In Australia, furniture designers want the same changes.  Here design protection lasts just 10 years.  An Australian manufacturer told BRW in January that Australian design protection was inadequate.  A spokesperson from the furniture manufacturer Herman Miller told Fairfax's Domain last week that companies selling replica design furniture are "tricking the consumer and undervaluing the original design".

There's a lot of money at stake.  The iconic Eames lounge chair will set you back about $8,000 if you buy an authentic one produced by Herman Miller.  But the chair was first designed in 1956 and is long out of design protection.  So you can get a replica of the Eames lounge chair for a tenth of that price from any number of retailers.

A licensed edition of the even more ubiquitous, and older, Eames plastic moulded side chair will cost the better part of $1000.  Or you could pick up a replica for $80 or so.

Part of this price difference is due to quality.  Another is the price of the brand — manufacturers are able to charge a premium for customers who want the real deal rather than an inauthentic product.

But none of that price difference is because the designers have to recoup the cost of the original design.  It has been a long time since Herman Miller recouped the design cost on their lounge chair.

And that is all that matters.  Justifying the UK change, the minister for intellectual property, Baroness Neville-Rolfe, argued it would right the "unfair" imbalance between manufactured designs and other artistic production.

But what does fairness have to do with it?  Intellectual property law is not about being fair to furniture designers.  Intellectual property has a purpose.

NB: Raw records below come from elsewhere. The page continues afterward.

(* ===== verification/Making.v ===== *)
(** * Blocks under construction

    From [malloc_internal] to [finish_construction] a block is marked as under
    construction, and one thread is responsible for it.  [crafted] follows a
    program with the storage its thread holds, the blocks it is constructing and
    whether it is registered; [Plain] programs construct nothing themselves,
    [Crafts] ones finish or release every block they start, whatever the other
    threads do meanwhile. *)

From S2P Require Import Prelude Words Memory OrdMap Chunk Manager Heap Scanner Mark Finalize WeakRefs.
From S2P Require Import Sweep Threads Protocol Collect CollectSpec Roots Alloc Handles GcNew Diagnostics Disciplines.
From S2P Require Import Contract Enrolment Ownership Storage Tidiness.

(** ** What is under construction *)

Definition in_making (w : World) (k : Z) (b : BlockRecord) : Prop :=
  (k, b) ∈ allocations w ∧ br_constructing b = true.

(** The blocks [K] are under construction. *)
Definition makes (K : gset Z) (w : World) : Prop := ∀ k, k ∈ K → ∃ b, in_making w k b.

(** What an action of a thread that makes [K], and then [K'], may do: the
    blocks others make stay as they are, and the new ones are its own. *)
Record make_step (K K' : gset Z) (w w' : World) : Prop := {
  ms_makes : makes K' w';
  ms_kept : ∀ k b, in_making w k b → k ∉ K → in_making w' k b ∧ k ∉ K';
  ms_new : ∀ k b, in_making w' k b → k ∈ K' ∨ k ∉ K ∧ in_making w k b;
}.

Definition same_making (w w' : World) : Prop := ∀ k b, in_making w' k b ↔ in_making w k b.

Lemma same_making_alloc w w' : allocations w' = allocations w → same_making w w'.
Proof. unfold same_making, in_making. by intros ->. Qed.

Lemma make_step_same K w w' : makes K w → same_making w w' → make_step K K w w'.
Proof.
  intros Hm Hs. split.
  - intros k [b Hb]%Hm. exists b. by apply Hs.
  - intros k b Hb Hk. split; [by apply Hs|done].
  - intros k b Hb%Hs. destruct (decide (k ∈ K)); auto.
Qed.

Lemma make_step_before K K' w w1 w' : same_making w w1 → make_step K K' w1 w' → make_step K K' w w'.
Proof.
  intros Hs [Hm Hk Hn]. split; [done| |].
  - intros k b Hb. apply Hk. by apply Hs.
  - intros k b [?|[? ?%Hs]]%Hn; auto.
Qed.

(** ** Following a program *)

Definition act_crafted {ASAN : AsanRuntime} (me : thread_id) (guard : World → bool) {A} (act : M World A)
    (Q : result A → holding → gset Z → bool → Prop) (L : holding) (K : gset Z) (e : bool) : Prop :=
  ∀ w r w', inv w → sm_wf (threads w) → holds L w → makes K w → registered me w = e →
    guard w = true → yields act w r w' → ∃ L' K', own_step L L' w w' ∧ make_step K K' w w' ∧ Q r L' K' (registered me w').

Fixpoint crafted {ASAN : AsanRuntime} (me : thread_id) {A} (p : proc A) (Q : result A → holding → gset Z → bool → Prop)
    (L : holding) (K : gset Z) (e : bool) : Prop :=
  match p with
  | Done r => Q r L K e
  | Atomic guard act k => act_crafted me guard act (λ r L' K' e', crafted me (k r) Q L' K' e') L K e
  end.

(** The program leaves its thread with what it had. *)
Class Crafts {ASAN : AsanRuntime} (me : thread_id) {A} (p : proc A) : Prop :=
  crafts : ∀ L K e, crafted me p (λ _ L' K' e', L' = L ∧ K' = K ∧ e' = e) L K e.

(** Programs that do not change what is under construction. *)
Definition plain_act {A} (act : M World A) : Prop := ∀ w r w', inv w → yields act w r w' → same_making w w'.

Fixpoint plain {A} (p : proc A) : Prop :=
  match p with
  | Done _ => True
  | Atomic _ act k => plain_act act ∧ ∀ r, plain (k r)
  end.

Class Plain {A} (p : proc A) : Prop := is_plain : plain p.

Section Rules.
Context (me : thread_id).

Lemma act_crafted_mono {ASAN : AsanRuntime} guard {A} (act : M World A) (Q Q' : result A → holding → gset Z → bool → Prop) L K e :
  (∀ r L' K' e', Q r L' K' e' → Q' r L' K' e') → act_crafted me guard act Q L K e → act_crafted me guard act Q' L K e.
Proof.
  intros HQ Ha w r w' Hi Hwf Hl Hm He Hg Hy. destruct (Ha w r w' Hi Hwf Hl Hm He Hg Hy) as (L' & K' & ? & ? & ?).
  exists L', K'. auto.
Qed.

Lemma crafted_mono {ASAN : AsanRuntime} {A} (p : proc A) (Q Q' : result A → holding → gset Z → bool → Prop) L K e :
  (∀ r L' K' e', Q r L' K' e' → Q' r L' K' e') → crafted me p Q L K e → crafted me p Q' L K e.
Proof.
  intros HQ. revert L K e. induction p as [r|X guard act k IH]; intros L K e; simpl; [apply HQ|].
  apply act_crafted_mono. intros r L' K' e'. apply IH.
Qed.

Lemma crafted_bind_result {ASAN : AsanRuntime} {A B} (p : proc A) (f : result A → proc B) Q L K e :
  crafted me p (λ r L' K' e', crafted me (f r) Q L' K' e') L K e → crafted me (bind_result p f) Q L K e.
Proof.
  revert L K e. induction p as [r|X guard act k IH]; intros L K e; simpl; [done|].
  apply act_crafted_mono. intros r L' K' e'. apply IH.
Qed.

Lemma crafted_bind {ASAN : AsanRuntime} {A B} (p : proc A) (f : A → proc B) Q L K e :
  crafted me p (λ r L' K' e', match r with Ok a => crafted me (f a) Q L' K' e' | Raise x => Q (Raise x) L' K' e' end)
    L K e → crafted me (p ≫= f) Q L K e.
Proof. intros Hp. apply crafted_bind_result. eapply crafted_mono, Hp. by intros [a|x]. Qed.

Lemma crafts_done {ASAN : AsanRuntime} {A} (r : result A) : Crafts me (Done r).
Proof. by intros L K e. Qed.

Lemma crafts_bind_result {ASAN : AsanRuntime} {A B} (p : proc A) (f : result A → proc B) :
  Crafts me p → (∀ r, Crafts me (f r)) → Crafts me (bind_result p f).
Proof.
  intros Hp Hf L K e. apply crafted_bind_result. eapply crafted_mono, Hp. intros r L' K' e' (-> & -> & ->). apply Hf.
Qed.

Lemma crafts_bind {ASAN : AsanRuntime} {A B} (p : proc A) (f : A → proc B) :
  Crafts me p → (∀ a, Crafts me (f a)) → Crafts me (p ≫= f).
Proof. intros Hp Hf. apply crafts_bind_result; [done|]. intros [a|x]; [apply Hf|apply crafts_done]. Qed.

(** A program as the first part of another. *)
Lemma crafted_crafts_bind {ASAN : AsanRuntime} {A B} (p : proc A) (f : A → proc B) Q L K e :
  Crafts me p → (∀ a, crafted me (f a) Q L K e) → (∀ x, Q (Raise x) L K e) → crafted me (p ≫= f) Q L K e.
Proof.
  intros Hp Hf Hx. apply crafted_bind. eapply crafted_mono, Hp. intros [a|x] L' K' e' (-> & -> & ->); [apply Hf|apply Hx].
Qed.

Standard economic theory says the market will under-provide creative products because creative products are easy to copy.  To fix this, intellectual property offers creative producers a monopoly over their work.  But that monopoly is only available for a time, because we, the consumers of creative work, have an interest in accessing and repurposing the back catalogue of human creativity.

All these caveats mean that intellectual property isn't really property, as I've argued in the Drum before — it's a regulatory workaround to an assumed market failure.  It only has value insofar as it resolves that failure.  It does not exist to funnel consumers into high-priced authenticity.

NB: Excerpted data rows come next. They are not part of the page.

(* ===== verification/CollectSafety.v ===== *)
(** * Collections under every interleaving

    What a collection does when it runs alone it does in every schedule: when
    the collector gets to its critical section the registry is well formed, the
    other registered threads are parked, and the words they parked with are
    among the roots. *)

From S2P Require Import Prelude Words Memory OrdMap Chunk Manager Heap Scanner Scenario Mark.
From S2P Require Import Finalize WeakRefs Sweep Threads Protocol Collect CollectSpec CollectorTheorems.
From S2P Require Import Roots Alloc Handles GcNew Diagnostics Disciplines Interleave Ownership Storage Tidiness HeapSafety.

(** Where the frames of a parked thread are: on its stack, or, when the
    sanitizer moved the frame that parks, in a fake frame and on the stack from
    the real one on. *)
Definition parked_stack {ASAN : AsanRuntime} (s : ThreadState) : list (Z * Z) :=
  if ts_fake_stack_handle s =? 0 then [(ts_parked_stack_top s, ts_stack_bottom s)]
  else
    match addr_is_in_fake_stack (ts_fake_stack_handle s) (ts_parked_stack_top s) with
    | Some (real, (fb, fe)) => [(fb, fe); (real, ts_stack_bottom s)]
    | None => [(ts_parked_stack_top s, ts_stack_bottom s)]
    end.

(** A word a thread held when it parked: in a register, or in its frames. *)
Definition parked_word {ASAN : AsanRuntime} (w : World) (s : ThreadState) (v : Z) : Prop :=
  v ∈ ts_register_spill s ∨
  ts_parked_stack_top s ≠ 0 ∧ ∃ lo hi a, (lo, hi) ∈ parked_stack s ∧ lo ≠ 0 ∧ hi ≠ 0 ∧
    (word_size | a) ∧ Z.min lo hi <= a ∧ a + word_size <= Z.max lo hi ∧
    region_is_poisoned a word_size = false ∧ load_word (mem w) a = v.

Lemma parked_word_candidate {ASAN : AsanRuntime} env m collector t s w v :
  t ≠ collector → ts_stack_bottom s ≠ 0 → mem w = m → parked_word w s v →
  v ∈ thread_candidates env m collector (t, s).
Proof.
  intros Hne Hb <- Hv. unfold thread_candidates. simpl.
  destruct (Z.eqb_spec (ts_stack_bottom s) 0), (Z.eqb_spec t collector); try done.
  apply elem_of_app. destruct Hv as [?|(Ht & lo & hi & a & Hin & Hlo & Hhi & Ha & Hmin & Hmax & Hp & <-)]; [by left|right].
  assert (load_word (mem w) a ∈ range_candidates (mem w) lo hi) as Hr
    by (apply list_elem_of_fmap_2, elem_of_scan_addrs; done).
  unfold stack_candidates, parked_stack in *.
  destruct (Z.eqb_spec (ts_parked_stack_top s) 0), (Z.eqb_spec (ts_stack_bottom s) 0); try done. simpl.
  repeat case_match; simplify_eq; rewrite ?elem_of_app;
    repeat (apply elem_of_cons in Hin as [[= -> ->]|Hin]); auto; by apply elem_of_nil in Hin.
Qed.

(** Its target survives. *)
Lemma parked_word_live {ASAN : AsanRuntime} env collector w t s v k b :
  heap_wf w → sm_find t (threads w) = Some s → t ≠ collector → ts_stack_bottom s ≠ 0 → parked_word w s v →
  (k, b) ∈ allocations w → k <= v < br_payload_end b → live env collector w k.
Proof.
  intros Hwf Ht Hne Hb Hv Hin Hk. apply (reach_root _ _ v k b); [|by apply find_block_spec].
  unfold roots_of, root_candidates. rewrite !elem_of_app. right. left. apply list_elem_of_bind.
  exists (t, s). split; [by eapply parked_word_candidate|by apply sm_find_elem].
Qed.

(** Thread 2 parks with [addr_D] in a register; then thread 1 can collect. *)
Definition parked_config : pool * World :=
  match schedule [2; 2; 2; 1; 2; 2] (duo, duo_world) with Some c => c | None => (duo, duo_world) end.

Lemma parked_config_steps : steps (duo, duo_world) parked_config.
Proof.
  assert (match schedule [2; 2; 2; 1; 2; 2] (duo, duo_world) with Some _ => True | None => False end) as Hv by (vm_compute; exact I).
  apply (schedule_steps [2; 2; 2; 1; 2; 2]). unfold parked_config.
  destruct (schedule _ (duo, duo_world)); [reflexivity|destruct Hv].
Qed.

Lemma parked_config_collector :
  ∃ k, parked_config.1 !! 0%nat = Some (1, Atomic (all_others_paused 1) (@collect_locked no_asan 1 demo_collect_env) k).
Proof. eexists. reflexivity. Qed.

(** C3. A collection is exact in every interleaving.  Whenever, in any schedule,
    the critical section of a collection can run, every other registered thread
    is parked; the section then either throws [bad_alloc] and leaves the
    manager as it is, or keeps exactly the blocks the roots reach and hands
    exactly the headers of the others to their finalization; and the roots
    include every word that a parked thread holds in its saved registers or in
    the live part of its stack. *)
Theorem collections_are_exact {ASAN : AsanRuntime} P0 w0 P w c env k :
  sound_start P0 w0 → steps (P0, w0) (P, w) → env_ok (ce_scan env) →
  (c, Atomic (all_others_paused c) (collect_locked c env) k) ∈ P → all_others_paused c w = true →
  (∀ t, t ≠ c → registered t w = true → paused t w = true) ∧
  match collect_locked c env w with
  | Throw e w' => e = bad_alloc ∧ may_fail w ∧ mgr w' = mgr w
  | Stuck _ => False
  | Ret hs w' =>
      collected env c w w' hs ∧
      ∀ t s v kb b, t ≠ c → sm_find t (threads w) = Some s → registered t w = true → parked_word w s v →
        (kb, b) ∈ allocations w → kb <= v < br_payload_end b → (kb, b) ∈ allocations w'
  end.
Proof.
  intros Hst Hs He Hin Hall. destruct (steps_custody _ _ _ _ Hst Hs) as [λo Hc].
  destruct (steps_pool_ok _ _ _ _ (ss_start _ _ Hst) Hs) as [φ Hok].
  pose proof (cu_inv _ _ _ _ Hc) as Hi. pose proof (iv_wf w Hi) as Hwf. split.
  - by apply all_others_paused_iff; [apply (po_protocol _ _ _ Hok c)|].
  - destruct (collect_locked_cases env c w Hwf (inv_roots_ok env He w Hi)) as [(w' & -> & Hf & Heq)|(hs & w' & -> & Hco)].
    + split_and!; [done..|]. exact (f_equal mgr (me_erase _ _ Heq)).
    + split; [done|]. intros t s v kb b Hne Ht Hr Hv Hb Hk. apply (co_alloc _ _ _ _ _ Hco). split; [done|].
      eapply parked_word_live; try done. intros E. unfold registered, find_thread_state_locked in Hr.
      by rewrite Ht, E in Hr.
Qed.

Lemma collections_are_exact_witness :
  ∃ hs w', @collect_locked no_asan 1 demo_collect_env parked_config.2 = Ret hs w' ∧
    paused 2 parked_config.2 = true ∧ (addr_D, demo_record 4288) ∈ allocations w' ∧ hs = [4224].
Proof.
  assert (match @collect_locked no_asan 1 demo_collect_env parked_config.2 with
    | Ret hs _ => hs = [4224] | _ => False end) as Hv by (vm_compute; reflexivity).
  assert (all_others_paused 1 parked_config.2 = true ∧ registered 2 parked_config.2 = true ∧
    (ts_register_spill <$> sm_find 2 (threads parked_config.2)) = Some [addr_D] ∧
    last (allocations parked_config.2) = Some (addr_D, demo_record 4288)) as (Hall & Hr & Hspill & Hlast)
    by (vm_compute; repeat split).
  destruct parked_config_collector as [k Hk]. apply list_elem_of_lookup_2 in Hk.
  pose proof (@collections_are_exact no_asan duo duo_world parked_config.1 parked_config.2 1 demo_collect_env k
    duo_start) as Hex.
  rewrite <-surjective_pairing in Hex. specialize (Hex parked_config_steps demo_env_ok Hk Hall).
  destruct Hex as [Hp Hex]. specialize (Hp 2 ltac:(discriminate) Hr).
  destruct (sm_find 2 (threads parked_config.2)) as [s|] eqn:Es; [|discriminate Hspill]. injection Hspill as Hspill.
  destruct (@collect_locked no_asan 1 demo_collect_env parked_config.2) as [hs w'|e w'|]; [|destruct Hv..].
  exists hs, w'. split; [reflexivity|]. split; [exact Hp|]. split; [|exact Hv].
  apply (proj2 Hex 2 s addr_D addr_D); [discriminate|exact Es|exact Hr|left; rewrite Hspill; left| |].
  - apply last_Some_elem_of. exact Hlast.
  - vm_compute. split; [discriminate|reflexivity].
Defined.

Furniture design is an example of a creative market that thrives despite lacking much of the intellectual property protection enjoyed by other creative works.  Indeed, the fact that Herman Miller can still charge enormous sums for a design available at a tenth the price shows that both the cheap and expensive wings of the market can co-exist.

The availability of replica mid-century design means more people can enjoy better aesthetics at home.  It is hard to see what public benefit restricting these designs to people who can spend $800 on a single side chair — as the UK government is doing — would provide.

Sure, on the scale of national politics, how long the design monopoly over Eames chairs should last is a pretty minor thing.  But it is an informative one.  If the government establishes privileges for one group others will want equivalent privileges.

The content of intellectual property law is almost never considered from first principles — that is, what do we fundamentally want our intellectual property regime to achieve.  Rather, it is a scruffle of political power, long divorced from the theory of market failure and a textbook need for clever regulatory intervention.

The Coalition Government has spent the last few years trying to crack down on copyright infringement.  If policymakers cared about the purpose of copyright protection they would only do so if it was clear that such a crackdown would lead to the creation of more new creative works.  Of course there is no evidence that it will.  But the holders of the rights to movies and music believe that pirates are depriving them of revenue.  And governments listen because they've forgotten why copyright protection was introduced in the first place.

In other words, intellectual property has become its own justification.  Put down your textbooks.  This is how law works in the real world.